Task requirements:
Working from the records below, repeat exactly the lines starting at the line that contains "pose proof (decision_movable" and ending at the line that contains "assert (Hmv' : moveBeforeTerminator", inclusive.

Data:
Lemma prog_keep (D R : list InstRef) (mv : list Instruction) (st : State) (p : InstRef)
  (j : Instruction) :
  prog L PH t st0 D (p :: R) mv st ->
  findInst (body st) p = Some j ->
  decision L (body st) j = false ->
  prog L PH t st0 (p :: D) R mv st.
Proof.
  intros H Hf Hd. destruct (prog_next _ _ _ _ _ H) as [HpD [b [j0 [Hb [Hj0 [Ej [Hj' [Hf' Hc]]]]]]]].
  assert (j0 = j) by congruence. subst j0.
  destruct H as [Hs Hmv Hwf Hperm Hst Hloop Hph Hh Hb1 Hl1 Hho Hde Hse].
  constructor; auto.
  - simpl. rewrite <- app_assoc. exact Hs.
  - intros k Hk. right. auto.
  - intros k b' Hb' Hk [Hp|HD] Hdk; [|eauto].
    exfalso. assert (k = j).
    { apply (same_ptr_same_inst _ _ _ _ _ Hwf0 Hk Hj0). congruence. }
    subst k.
    assert (Hpr : prog L PH t st0 D (p :: R) mv st) by (constructor; auto).
    rewrite <- Ej in Hc.
    rewrite (prog_decision_mono _ _ _ _ j Hpr Hc Hdk) in Hd. discriminate.
  - intros Hord k b' Hb' Hk [Hp|HD]; [|eauto].
    assert (k = j).
    { apply (same_ptr_same_inst _ _ _ _ _ Hwf Hk Hj'). congruence. }
    subst k. exact Hd.
Qed.

Lemma prog_move (D R : list InstRef) (mv : list Instruction) (st : State) (p : InstRef)
  (j : Instruction) :
  prog L PH t st0 D (p :: R) mv st ->
  findInst (body st) p = Some j ->
  decision L (body st) j = true ->
  exists st1,
    relocate L j PH st = Some st1 /\
    prog L PH t st0 (p :: D) R (j :: mv) (count (hoistCounter j) st1).
Proof.
  intros H Hf Hd.
  destruct (prog_next _ _ _ _ _ H) as [HpD [b [j0 [Hb [Hj0 [Ej [Hj' [Hf' Hc]]]]]]]].
  assert (j0 = j) by congruence. subst j0.
  pose proof (prog_terminator _ _ _ _ H) as Ht.
  pose proof (prog_findInst _ _ _ _ H) as Hfi.
  pose proof (decision_movable _ _ _ Hd) as Hmo.
  assert (HbPH : b <> PH) by (intro E; subst; contradiction).
  assert (Hfj : findInst (body st) (ptr j) = Some j) by (rewrite Ej; exact Hf).
  set (F' := insertBeforeTerminator j PH (removeInst (ptr j) (body st))).
  assert (Hmv' : moveBeforeTerminator j PH (body st) = Some F')
    by (unfold moveBeforeTerminator; rewrite Ht; reflexivity).
  assert (Hperm' : Permutation (allInsts (body st)) (allInsts F'))
    by (apply (moveBeforeTerminator_perm _ _ _ _ Hfj Hmv')).
  assert (Hlab' : map label F' = map label (body st))
    by (apply (moveBeforeTerminator_labels _ _ _ _ Hmv')).
  assert (Hwf' : wf F') by (apply (wf_moved _ _ (pg_wf _ _ _ _ _ _ _ _ H) Hlab' Hperm')).
  assert (Hst' : view isStore F' = view isStore (body st0)).
  { rewrite (moveBeforeTerminator_view isStore _ _ _ _ Hfj (movable_not_store _ Hmo) Hmv').
    apply (pg_stores _ _ _ _ _ _ _ _ H). }
  assert (Hfi' : forall q, findInst F' q = findInst (body st0) q).
  { intro q. rewrite <- Hfi. apply findInst_perm; [apply (pg_wf _ _ _ _ _ _ _ _ H) | exact Hwf' | exact Hperm']. }
  assert (Hloop' : forall b', b' <> PH ->
            blockInsts F' b' = filter (notMoved (j :: mv)) (blockInsts (body st0) b')).
  { intros b' Hb'.
    unfold F'. rewrite (moved_loop_block _ _ _ _ (pg_wf _ _ _ _ _ _ _ _ H)) by assumption.
    rewrite (pg_loop _ _ _ _ _ _ _ _ H b' Hb'), filter_filter.
    apply filter_ext_in. intros k _. symmetry. apply notMoved_cons. }
  exists (mkState F' (stats st) (mkMove L j (body st) :: hist st)).
  split; [unfold relocate; rewrite Hmv'; reflexivity|].
  destruct H as [Hs Hmv Hwf Hperm Hst Hloop Hph Hh Hb1 Hl1 Hho Hde Hse].
  constructor; cbn [body stats hist count].
  - simpl. rewrite <- app_assoc. exact Hs.
  - intros k [Hk|Hk]; [subst; left; auto | right; auto].
  - exact Hwf'.
  - eapply perm_trans; eassumption.
  - exact Hst'.
  - exact Hloop'.
  - destruct Hph as [front [E0 E]]. exists front. split; [exact E0|].
    unfold F'. rewrite (moved_preheader_block _ _ _ _ Hwf HbPH Hj').
    + rewrite E, app_assoc, insertBeforeLast_snoc. simpl.
      rewrite <- !app_assoc. reflexivity.
    + apply (getTerminator_findBlock _ _ _ Ht).
  - destruct Hh as [ms [E1 [E2 E3]]]. exists (mkMove L j (body st) :: ms).
    split; [rewrite E1; reflexivity|]. split; [simpl; rewrite E2; reflexivity|].
    constructor; auto.
  - rewrite countOtherInsts_cons. unfold hoistCounter, incr. destruct (isLoad j).
    + rewrite read_write_other by discriminate. exact Hb1.
    + rewrite read_write_same, bumps_succ_r, Hb1. reflexivity.
  - rewrite countLoadInsts_cons. unfold hoistCounter, incr. destruct (isLoad j).
    + rewrite read_write_same, bumps_succ_r, Hl1. reflexivity.
    + rewrite read_write_other by discriminate. exact Hl1.
  - intros k b' Hb' Hk [Hp|HD] Hdk; [left | right; eauto].
    symmetry. apply (same_ptr_same_inst _ _ _ _ _ Hwf0 Hk Hj0). congruence.
  - intros k [Hk|Hk]; [subst k | auto].
    split; [exists b; auto|]. split; [exact Hmo|].
    intro Hl. rewrite <- Hd. symmetry.
    apply load_decision_static; [exact Hst | exact Hfi|].
    unfold NotALoadOrStore. rewrite Hl. reflexivity.
  - intros Hord k b' Hb' Hk HD.
    rewrite (Hloop' b' (in_loop_not_PH _ Hb')) in Hk.
    apply filter_In in Hk. destruct Hk as [Hk0 Hnm].
    rewrite notMoved_cons in Hnm. apply andb_prop in Hnm. destruct Hnm as [Hnm Hna].
    assert (Hne : ptr k <> p).
    { unfold notAt, hasPtr in Hna. apply negb_true_iff, N.eqb_neq in Hna. congruence. }
    destruct HD as [HD|HD]; [congruence|].
    assert (Hk' : In k (blockInsts (body st) b'))
      by (rewrite (Hloop b' (in_loop_not_PH _ Hb')); apply filter_In; auto).
    pose proof (Hse Hord k b' Hb' Hk' HD) as IHs.
    destruct (NotALoadOrStore k) eqn:En.
    + destruct (decision L F' k) eqn:Ed'; [exfalso | reflexivity].
      unfold decision in Ed', IHs. rewrite En in Ed', IHs.
      apply andb_prop in Ed'. destruct Ed' as [Ed' H4].
      apply andb_prop in Ed'. destruct Ed' as [Ed' H3].
      apply andb_prop in Ed'. destruct Ed' as [H1 H2].
      assert (Hck : contains L (body st) (ptr k) = true)
        by (apply (contains_spec L _ _ Hwf); exists b', k; auto).
      rewrite Hck, H3, H4, !andb_true_r in IHs.
      destruct (forallb_false _ _ _ IHs) as [v [Hv Hiv]].
      destruct v as [| | | | |q]; try discriminate.
      simpl in Hiv. apply negb_false_iff in Hiv.
      unfold AreAllOperandsLoopInvaraint in H1. rewrite forallb_forall in H1.
      specialize (H1 _ Hv). simpl in H1. apply negb_true_iff in H1.
      apply (contains_filtered mv _ q Hwf (fun x Hx => Hloop x (in_loop_not_PH x Hx))) in Hiv.
      destruct Hiv as [Hq0 Hqm].
      assert (Hqp : q = p).
      { destruct (N.eq_dec q p) as [E|E]; [exact E|]. exfalso.
        assert (Hc' : contains L F' q = true).
        { apply (contains_filtered (j :: mv) _ q Hwf'
                   (fun x Hx => Hloop' x (in_loop_not_PH x Hx))).
          split; [exact Hq0|].
          simpl. intros [E'|E']; [congruence | contradiction]. }
        congruence. }
      apply in_rev in HD. apply in_split in HD. destruct HD as [s1 [s2 Es]].
      unfold examinedAfterOperands in Hord. rewrite Hs, Es, <- app_assoc in Hord.
      simpl in Hord.
      assert (Hfk : findInst (body st0) (ptr k) = Some k)
        by (apply (findInst_blockInsts _ _ _ Hwf0 Hk0)).
      assert (Hmk : movable k = true).
      { unfold movable. unfold NotALoadOrStore, isLoad, isStore in En.
        destruct (kind k); try discriminate; rewrite H3, H4; reflexivity. }
      assert (Hmq : movableAt (body st0) q = true).
      { unfold movableAt. rewrite <- Hfi, Hqp, Hf. exact Hmo. }
      destruct (ordered_prefix _ _ _ _ _ _ _ _ Hord Hfk En Hmk Hv Hq0 Hmq) as [[]|Hin].
      apply HpD. apply in_rev. rewrite Es. apply in_or_app. left. congruence.
    + rewrite (load_decision_static F' k Hst' Hfi' En).
      rewrite <- (load_decision_static (body st) k Hst Hfi En). exact IHs.
Qed.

Result for this exercise:
  pose proof (decision_movable _ _ _ Hd) as Hmo.
  assert (HbPH : b <> PH) by (intro E; subst; contradiction).
  assert (Hfj : findInst (body st) (ptr j) = Some j) by (rewrite Ej; exact Hf).
  set (F' := insertBeforeTerminator j PH (removeInst (ptr j) (body st))).
  assert (Hmv' : moveBeforeTerminator j PH (body st) = Some F')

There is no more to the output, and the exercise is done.